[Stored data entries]
- Opening Delimiter -

Lemma step_tally exact op p p' :
  step opts op p = Some p' -> fresh_id op p -> tally_ok exact (pr_active p) (pr_objectCounts p) ->
  tally_ok (exact && connected op) (pr_active p') (pr_objectCounts p').
Proof.
  destruct op as [env sub|e|env|now id|now id|env|env|env pe nm|i ans|conn|db]; cbn [step fresh_id connected]; rewrite ?andb_true_r.
  - intros [= <-] Hf Hok. by apply accept_tally.
  - case_bool_decide; [|done]. by intros [= <-].
  - destruct (pr_ends p) as [|e ends]; [done|]. intros [= <-] _ Hok. unfold handleEnd.
    destruct (pr_active (set_channels (pr_timeout p) ends p) !! ee_EventID e) as [active|] eqn:E; [by apply finish_tally|done].
  - destruct (pr_active p !! id) as [active|] eqn:E; [|done]. destruct (_ && _); [|done]. intros [= <-] _ Hok.
    by apply (tally_ok_same_events _ id active).
  - destruct (pr_active p !! id) as [active|] eqn:E; [|done]. destruct (ae_endTimer active) as [[at_ e]|]; [|done].
    destruct (at_ <=? now); [|done]. intros [= <-] _ Hok. by apply (tally_ok_same_events _ id active).
  - destruct (pr_timeout p) as [|id timeout]; [done|]. intros [= <-] _ Hok. unfold handleTimeout.
    destruct (pr_active (set_channels timeout (pr_ends p) p) !! id) as [active|] eqn:E; [by apply finish_tally|done].
  - intros [= <-] _ Hok. destruct (finalizeActivities_frame env p) as (Ha & Hc & _). unfold expirePendingEnds.
    cbn [pr_active pr_objectCounts set_pendingEnds]. by rewrite Ha, Hc.
  - intros [= <-] _ Hok. unfold handlePresence. by destruct (en_mqtt env).
  - destruct (pr_tasks p !! i) as [t|]; [|done]. destruct (may_run _ _ _); [|done]. intros [= <-] _ Hok.
    by destruct (run_task_frame ans t (set_tasks (delete i (pr_tasks p)) (pr_nextEmit p) p)) as (-> & -> & _).
  - destruct (pr_jobs p); [done|]. by intros [= <-].
  - by intros [= <-].
Qed.

Lemma run_tally ops : forall exact p p',
  run_ops opts ops p = Some p' -> fresh_run ops p -> tally_ok exact (pr_active p) (pr_objectCounts p) ->
  tally_ok (exact && forallb connected ops) (pr_active p') (pr_objectCounts p').
Proof.
  induction ops as [|op ops IH]; intros exact p p' Hrun Hf Hok; cbn [run_ops fresh_run forallb] in *.
  - injection Hrun as <-. by rewrite andb_true_r.
  - apply bind_Some in Hrun as (q & Hq & Hrun). destruct Hf as [Hf1 Hf2]. rewrite Hq in Hf2. rewrite andb_assoc.
    apply (IH _ q p' Hrun Hf2), (step_tally _ _ p); done.
Qed.

(** C5: the tally of objects.  However begins, ends, timeouts, tasks, the broker and the
    other users of the database interleave, the count of a camera and label is never
    negative and never more than the number of active events it stands for; and it is
    exactly that number as long as every event found the broker connected. *)
Theorem tally_counts_active_objects ops db s p c l :
  run_ops opts ops (NewProcessor db s) = Some p -> fresh_run ops (NewProcessor db s) ->
  0 <= tally c l (pr_objectCounts p) <= present c l (pr_active p) /\
  (forallb connected ops = true -> tally c l (pr_objectCounts p) = present c l (pr_active p)).
Proof.
  intros Hrun Hf. exact (run_tally ops true (NewProcessor db s) p Hrun Hf (fun c l => conj (conj (Z.le_refl 0) (Z.le_refl 0)) (fun _ => eq_refl)) c l).
Qed.

(** ** Begins and ends in either order *)

Lemma publishActivity_set_active env id ty m p :
  publishActivityForEvent opts env id ty (set_active m p) = set_active m (publishActivityForEvent opts env id ty p).
Proof.
  unfold publishActivityForEvent. destruct (op_Server opts), (en_finds env); try done. cbn [negb pr_db set_active].
  by destruct (GetActivityByEventID _ _) as [[]|].
Qed.

Lemma publishActivity_set_pendingEnds env id ty m p :
  publishActivityForEvent opts env id ty (set_pendingEnds m p) = set_pendingEnds m (publishActivityForEvent opts env id ty p).
Proof.
  unfold publishActivityForEvent. destruct (op_Server opts), (en_finds env); try done. cbn [negb pr_db set_pendingEnds].
  by destruct (GetActivityByEventID _ _) as [[]|].
Qed.

Lemma finalizeEvent_set_active env active t m p :
  finalizeEvent opts env active t (set_active m p) = set_active m (finalizeEvent opts env active t p).
Proof.
  unfold finalizeEvent. fold (updated env (set_EndTime t (ae_event active)) t p) (updated env (set_EndTime t (ae_event active)) t (set_active m p)).
  assert (updated env (set_EndTime t (ae_event active)) t (set_active m p) = set_active m (updated env (set_EndTime t (ae_event active)) t p)) as ->.
  { unfold updated. destruct (en_updates env); [|done]. cbn [pr_db set_active]. destruct (UpdateEventEndTime _ _ _ _) as [db|]; [|done].
    exact (publishActivity_set_active env _ _ m (set_db db p)). }
  generalize (updated env (set_EndTime t (ae_event active)) t p). intros q. unfold count_end. cbn [pr_objectCounts pr_gate set_active].
  destruct (is_counted _); [destruct (pr_objectCounts q !! _)|]; by destruct (ae_tempCancel active), (op_Recorder opts).
Qed.

Lemma finalizeEvent_ext env active active' t p :
  ae_event active = ae_event active' -> ae_emit active = ae_emit active' -> ae_tempCancel active = ae_tempCancel active' ->
  finalizeEvent opts env active t p = finalizeEvent opts env active' t p.
Proof. unfold finalizeEvent. by intros -> -> ->. Qed.

Lemma beginEvent_set_pendingEnds env sub m p :
  beginEvent opts env sub (set_pendingEnds m p) = (set_pendingEnds m (beginEvent opts env sub p).1, (beginEvent opts env sub p).2).
Proof.
  unfold beginEvent. assert (announce opts env (sb_event sub) (set_pendingEnds m p) = set_pendingEnds m (announce opts env (sb_event sub) p)) as ->.
  { unfold announce. rewrite publishActivity_set_pendingEnds. by destruct (_ && _). }
  generalize (announce opts env (sb_event sub) p). intros q.
  assert (count_begin env (sb_event sub) (set_pendingEnds m q) = set_pendingEnds m (count_begin env (sb_event sub) q)) as ->.
  { unfold count_begin. cbn [pr_objectCounts pr_gate set_pendingEnds]. destruct (_ && _); [|done]. cbn [reserve].
    unfold publish_count. cbn [set_counts set_pendingEnds pr_gate pr_objectCounts]. by destruct (_ <=? _). }
  unfold start_temporary. destruct (sb_SnapshotImage sub), (op_ObjectEmbedder opts), (op_Recorder opts); try done; by destruct (_ || _).
Qed.

(** C32: an end that overtakes its event is not lost.  Where an event and its end arrive at
    the same instant, in whichever order the loop receives them, the processor is left
    in the same state: the same end time, tally, cooldown, publications and clip; as
    long as fewer than 1024 other ends wait. *)
Theorem end_may_overtake_its_event env sub e p :
  ee_EventID e = ID (sb_event sub) -> pr_active p !! ID (sb_event sub) = None ->
  pr_pendingEnds p !! ID (sb_event sub) = None -> (size (pr_pendingEnds p) < maxPendingEnds)%nat ->
  acceptEvent opts env sub (handleEnd opts env e p) = handleEnd opts env e (acceptEvent opts env sub p).
Proof.
  intros He Ha Hp Hroom.
  assert (handleEnd opts env e p = set_pendingEnds (<[ID (sb_event sub) := mkPendingEnd (ee_EndTime e) (en_now env)]> (pr_pendingEnds p)) p) as Hpark.
  { unfold handleEnd. rewrite He, Ha. unfold parkEnd. rewrite bool_decide_false by lia. by rewrite He. }
  rewrite Hpark. unfold acceptEvent. cbn [suppressed pr_cooldowns set_pendingEnds].
  assert (suppressed opts (en_now env) (sb_event sub) (set_pendingEnds (<[ID (sb_event sub) := mkPendingEnd (ee_EndTime e) (en_now env)]> (pr_pendingEnds p)) p)
    = suppressed opts (en_now env) (sb_event sub) p) as -> by done.
  destruct (suppressed _ _ _ _); [by rewrite Hpark|]. unfold persistEvent. cbn [pr_db set_pendingEnds].
  destruct (en_saves env); [|by rewrite Hpark]. destruct (SaveEvent _ _ _) as [db|]; [|by rewrite Hpark].
  pose proof (beginEvent_set_pendingEnds env sub (<[ID (sb_event sub) := mkPendingEnd (ee_EndTime e) (en_now env)]> (pr_pendingEnds p)) (set_db db p)) as Hb.
  destruct (beginEvent_frame env sub (set_db db p)) as (Ha1 & Hp1 & _).
  change (set_db db (set_pendingEnds ?m p)) with (set_pendingEnds m (set_db db p)). rewrite Hb.
  destruct (beginEvent opts env sub (set_db db p)) as [p1 temp]. cbn [fst snd pr_pendingEnds set_pendingEnds set_db pr_nextEmit] in *.
  rewrite lookup_insert_eq, Hp1, Hp. unfold handleEnd. cbn [pr_active set_active]. rewrite He, lookup_insert_eq. unfold finish.
  rewrite finalizeEvent_set_active. cbn [pr_active set_active pd_endTime]. rewrite delete_insert_id by done.
  assert (set_pendingEnds (pr_pendingEnds p) (set_pendingEnds (<[ID (sb_event sub) := mkPendingEnd (ee_EndTime e) (en_now env)]> (pr_pendingEnds p)) p1) = p1) as ->
    by (rewrite <- Hp1; by destruct p1).
  rewrite (delete_insert_id (pr_active p1)) by (rewrite Ha1; exact Ha).
  match goal with |- set_active (delete _ (pr_active (finalizeEvent opts env ?a ?t p1))) _ = set_active _ (set_active _ (finalizeEvent opts env ?b ?t p1)) =>
    rewrite (finalizeEvent_ext env b a t p1) by done; destruct (finalizeEvent_frame env a t p1) as (Hf & _ & _) end.
  rewrite Hf, (delete_id (pr_active p1)) by (rewrite Ha1; exact Ha). done.
Qed.

(** ** The ends that wait *)

Lemma older_member l : forall best,
  let r := fold_left older l best in
  (r = best /\ (l = [] \/ fst best <> ""%string)) \/ (exists d, (fst r, d) ∈ l /\ pd_parkedAt d = snd r).
Proof.
  induction l as [|[k d] l IH]; intros best; cbn [fold_left]; [left; auto|].
  destruct (IH (older best (k, d))) as [[-> _]|(d' & Hin & He)]; [|right; exists d'; split; [by right|done]].
  unfold older. cbn [fst snd]. destruct (String.eqb (fst best) "") eqn:Eb; cbn [orb].
  - right. exists d. split; [by left|done].
  - destruct (Before _ _); [right; exists d; split; [by left|done]|]. left. split; [done|]. right. by apply String.eqb_neq.
Qed.

Lemma end_order_lookup `{!EndOrderOk} (pending : gmap string pendingEnd) k d : (k, d) ∈ end_order pending <-> pending !! k = Some d.
Proof. rewrite end_order_perm. apply elem_of_map_to_list. Qed.

Lemma oldest_end_member `{!EndOrderOk} (pending : gmap string pendingEnd) :
  pending <> ∅ -> is_Some (pending !! oldest_end pending).
Proof.
  intros Hne. unfold oldest_end. destruct (older_member (end_order pending) (""%string, zero_time)) as [[_ [Hn|[]]]|(d & Hin & _)]; [|done|].
  - exfalso. apply Hne. apply map_to_list_empty_iff, Permutation_nil_r. rewrite <- Hn. by rewrite end_order_perm.
  - apply end_order_lookup in Hin. by exists d.
Qed.

Lemma older_min l : forall best,
  fst best <> ""%string -> (forall k d, (k, d) ∈ l -> k <> ""%string) ->
  let r := fold_left older l best in snd r <= snd best /\ forall k d, (k, d) ∈ l -> snd r <= pd_parkedAt d.
Proof.
  induction l as [|[k d] l IH]; intros best Hb Hl; cbn [fold_left]; [split; [lia|]; intros ? ? []%not_elem_of_nil|].
  assert (fst (older best (k, d)) <> ""%string) as Ho.
  { unfold older. destruct (_ || _); [|done]. apply (Hl k d). by left. }
  destruct (IH (older best (k, d)) Ho) as [H1 H2]; [intros k' d' Hin; apply (Hl k' d'); by right|].
  assert (snd (older best (k, d)) <= snd best /\ snd (older best (k, d)) <= pd_parkedAt d) as [H3 H4].
  { unfold older, Before. cbn [fst snd]. apply String.eqb_neq in Hb. rewrite Hb. cbn [orb]. destruct (Z.ltb_spec (pd_parkedAt d) (snd best)); cbn [snd]; lia. }
  split; [lia|]. intros k' d' [[= <- <-]|Hin]%elem_of_cons; [lia|]. by apply (H2 k').
Qed.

- Closing Delimiter -

ACTION ITEM:
Search the entries for "handleEnd" and copy each matching line.

RESPONSE BELOW:
  - destruct (pr_ends p) as [|e ends]; [done|]. intros [= <-] _ Hok. unfold handleEnd.
  acceptEvent opts env sub (handleEnd opts env e p) = handleEnd opts env e (acceptEvent opts env sub p).
  assert (handleEnd opts env e p = set_pendingEnds (<[ID (sb_event sub) := mkPendingEnd (ee_EndTime e) (en_now env)]> (pr_pendingEnds p)) p) as Hpark.
  { unfold handleEnd. rewrite He, Ha. unfold parkEnd. rewrite bool_decide_false by lia. by rewrite He. }
  rewrite lookup_insert_eq, Hp1, Hp. unfold handleEnd. cbn [pr_active set_active]. rewrite He, lookup_insert_eq. unfold finish.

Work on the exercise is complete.